PCP JCP fond, 28 juin 2024 — 24/01669

Fait droit à une partie des demandes du ou des demandeurs en accordant des délais d'exécution au défendeur Cour de cassation — PCP JCP fond

Texte intégral

TRIBUNAL JUDICIAIRE DE PARIS [1]

[1] Copie conforme délivrée le : à :

Copie exécutoire délivrée le : à : Me Maya GHOZALI ; Monsieur [E] [M] ; Madame [T] [G] épouse [M] ; Monsieur [Z] [M]

Pôle civil de proximité ■

PCP JCP fond N° RG 24/01669 - N° Portalis 352J-W-B7I-C37U4

N° MINUTE : 8-2024

JUGEMENT rendu le vendredi 28 juin 2024

DEMANDEURS Monsieur [C] [P] [V] [D], demeurant C/O Consultants Immobilier Gestion - [Adresse 3] représenté par Me Maya GHOZALI, avocat au barreau de PARIS, vestiaire : #D0152

Madame [B] [A] [X] [W] épouse [D], demeurant C/O Consultants Immobilier Gestion - [Adresse 3] représentée par Me Maya GHOZALI, avocat au barreau de PARIS, vestiaire : #D0152

DÉFENDEURS Monsieur [E] [M], demeurant [Adresse 2] non comparant, ni représenté

Madame [T] [G] épouse [M], demeurant [Adresse 2] non comparante, ni représentée

Monsieur [Z] [M], demeurant [Adresse 1] non comparant, ni représenté

COMPOSITION DU TRIBUNAL Franck RENAUD, Juge, juge des contentieux de la protection assisté de Antonio FILARETO, Greffier,

Décision du 28 juin 2024 PCP JCP fond - N° RG 24/01669 - N° Portalis 352J-W-B7I-C37U4

DATE DES DÉBATS Audience publique du 30 avril 2024 Délibéré le 28 juin 2024

JUGEMENT réputé contradictoire, en premier ressort, prononcé par mise à disposition le 28 juin 2024 par Franck RENAUD, Juge assisté de Antonio FILARETO, Greffier

Décision du 28 juin 2024 PCP JCP fond - N° RG 24/01669 - N° Portalis 352J-W-B7I-C37U4

EXPOSÉ DU LITIGE

Par acte sous seing privé du 21 janvier 2022, monsieur [C] [D] et madame [B] [D], née [W], (ci-après le bailleur) ont consenti à monsieur [E] [M] et à madame [T] [M], née [G], (ci-après les locataires) un bail à usage d’habitation principale portant sur un appartement situé [Adresse 2] à [Localité 4] .

Monsieur [Z] [M] s’est porté caution solidaire jusqu’au 31 janvier 2028, pour un montant maximum de 275.760 €.

Par lettre recommandée avec avis de réception du 12 septembre 2023, les locataires ont fait part au bailleur de leur intention de résilier le contrat de location et de quitter les lieux le 31 octobre 2023. Or, ils se sont maintenus dans l’appartement, après avoir sollicité le 19 octobre 2023 une prolongation de préavis qui n’a pas été acceptée par le bailleur.

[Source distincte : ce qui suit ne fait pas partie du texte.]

Lemma ulp_exponent_lower x :
  Qnum x <> 0 ->
  2 ^ 52 * snd (scaled x (ulp_exponent x))
  <= Z.abs (fst (scaled x (ulp_exponent x))).
Proof.
  intros Hx. pose proof (scaled_log2_lower x Hx) as L. cbv zeta in L.
  unfold ulp_exponent.
  set (e0 := Z.log2 (Z.abs (Qnum x)) - Z.log2 (Zpos (Qden x)) - 53) in *.
  destruct (scaled x e0) as [n d] eqn:S0. cbn [fst snd] in L.
  destruct (Z.abs n <? 2 ^ 53 * d) eqn:C.
  - rewrite S0. exact L.
  - apply Z.ltb_ge in C.
    pose proof (scaled_succ x e0) as K. rewrite S0 in K. cbn [fst snd] in K.
    pose proof (scaled_den_pos x (e0 + 1)).
    pose proof (scaled_den_pos x e0) as D0. rewrite S0 in D0. cbn [fst snd] in D0.
    nia.
Qed.

Lemma binary64_mantissa x :
  Qnum x <> 0 ->
  let n := fst (scaled x (ulp_exponent x)) in
  let d := snd (scaled x (ulp_exponent x)) in
  2 ^ 53 * Z.abs (round_half_even n d * d - n) <= Z.abs n.
Proof.
  intros Hx n d.
  pose proof (ulp_exponent_lower x Hx) as L.
  pose proof (scaled_den_pos x (ulp_exponent x)) as D.
  pose proof (round_half_even_err n d D) as R.
  fold n d in L, R. change (2 ^ 53) with (2 * 2 ^ 52). lia.
Qed.

Lemma scale_le a b c k :
  0 <= a -> 0 < c -> 0 < k -> 9007199254740992 * a <= b ->
  a * (9007199254740992 * c) <= 1 * b * (k * c).
Proof.
  intros Ha Hc Hk H.
  assert (a * 9007199254740992 * c <= b * c) by nia.
  assert (b * c <= b * (k * c)) by nia.
  lia.
Qed.

Lemma binary64_err x : (Qabs (binary64 x - x) <= u53 * Qabs x)%Q.
Proof.
  unfold binary64. destruct (Qnum x =? 0) eqn:Z0.
  - apply Z.eqb_eq in Z0. destruct x as [p q]. cbn in Z0. subst p.
    unfold Qle, Qabs, Qminus, Qplus, Qopp, Qmult, u53. cbn. lia.
  - apply Z.eqb_neq in Z0.
    pose proof (binary64_mantissa x Z0) as M. cbv zeta in M.
    remember (ulp_exponent x) as e eqn:He. clear He.
    unfold scaled in *. destruct x as [p q].
    change (Qnum (p # q)) with p in *.
    change (Z.pos (Qden (p # q))) with (Z.pos q) in *.
    unfold Qle, Qabs, Qminus, Qplus, Qopp, Qmult, u53, inject_Z.
    change (2 ^ 53) with 9007199254740992 in M.
    destruct (e <=? 0) eqn:E1; cbn [fst snd] in M; cbv beta iota;
      destruct (0 <=? e) eqn:E0;
      try apply Z.leb_le in E0; try apply Z.leb_gt in E0;
      try apply Z.leb_le in E1; try apply Z.leb_gt in E1; try lia;
      cbn [Qnum Qden]; rewrite !Pos2Z.inj_mul.
    + assert (e = 0) by lia. subst e. change (2 ^ (-0)) with 1 in *.
      change (2 ^ 0) with 1. rewrite ?Z.mul_1_r in M |- *.
      apply scale_le; try lia.
      replace (round_half_even (p * 1) (Z.pos q) * Z.pos q + - p * 1)
        with (round_half_even p (Z.pos q) * Z.pos q - p)
        by (rewrite Z.mul_1_r; ring).
      exact M.
    + pose proof (Z.pow_pos_nonneg 2 (- e) ltac:(lia) ltac:(lia)) as K.
      rewrite Z2Pos.id by lia.
      remember (2 ^ (- e)) as k eqn:Hk. clear Hk.
      remember (round_half_even (p * k) (Z.pos q)) as m eqn:Hm. clear Hm.
      rewrite Z.abs_mul in M. rewrite (Z.abs_eq k) in M by lia.
      replace (m * Z.pos q + - p * k) with (m * Z.pos q - p * k) by ring.
      remember (Z.abs (m * Z.pos q - p * k)) as a eqn:Ha.
      assert (0 <= a) by lia. clear Ha.
      assert (a * 9007199254740992 * Z.pos q <= Z.abs p * k * Z.pos q) by nia.
      lia.
    + pose proof (Z.pow_pos_nonneg 2 e ltac:(lia) ltac:(lia)) as K.
      remember (2 ^ e) as k eqn:Hk. clear Hk.
      remember (round_half_even p (Z.pos q * k)) as m eqn:Hm. clear Hm.
      apply scale_le; lia.
Qed.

Par acte du 27 décembre 2023, le bailleur a fait assigner les locataires ainsi que la caution solidaire devant ce tribunal aux fins suivantes : -constat de la validité du congé délivré, et de la résiliation du bail au 31 octobre 2023, -expulsion sous astreinte financière journalière des défendeurs et de tous occupants de leur chef, avec le cas échéant l’assistance de la force publique et d’un serrurier, -transport et séquestration des meubles et effets se trouvant dans les lieux dans tel garde-meubles au choix du bailleur, aux frais et risques des époux [M], -fixation d’une indemnité d’occupation égale à 3.622,46 €, charges de 300 € en sus, jusqu’à la libération effective des lieux, et condamnation solidaire des trois défendeurs à son paiement, jusqu'à la libération effective des lieux, -paiement solidairement par les défendeurs d’un arriéré locatif d’un montant de 11.857,38 €, au 31 décembre 2023, -condamnation solidairement des défendeurs à payer la somme de 3.000 € pour frais irrépétibles et à supporter les dépens, - le tout sous le bénéfice de l’exécution provisoire.

A l’audience les époux [D], représentés par leur conseil, confirment leurs demandes, précisant que l’arriéré locatif ne cesse de croître de manière importante.

Madame [M] a été assignée personnellement et monsieur [E] [M], par remise de l’acte du commissaire de justice à son épouse. Monsieur [Z] [M], en sa qualité de caution , a été régulièrement cité par remise de l’acte en l’étude du commissaire de justice. Les défendeurs n'ont pas comparu ni personne pour eux.

Il convient de se reporter aux écritures développées et visées à l’audience pour un exposé plus ample de la procédure et des moyens soulevés, en application de l’article 455 du code de procédure civile.

MOTIFS DE LA DÉCISION

Sur le congé et la résiliation du bail

Le congé délivré le 12 septembre 2023 par les locataires a mis fin au bail à la date du 31 octobre suivant. Cette résiliation unilatérale ne peut être réfractée, le bailleur n’ayant pas donné son accord.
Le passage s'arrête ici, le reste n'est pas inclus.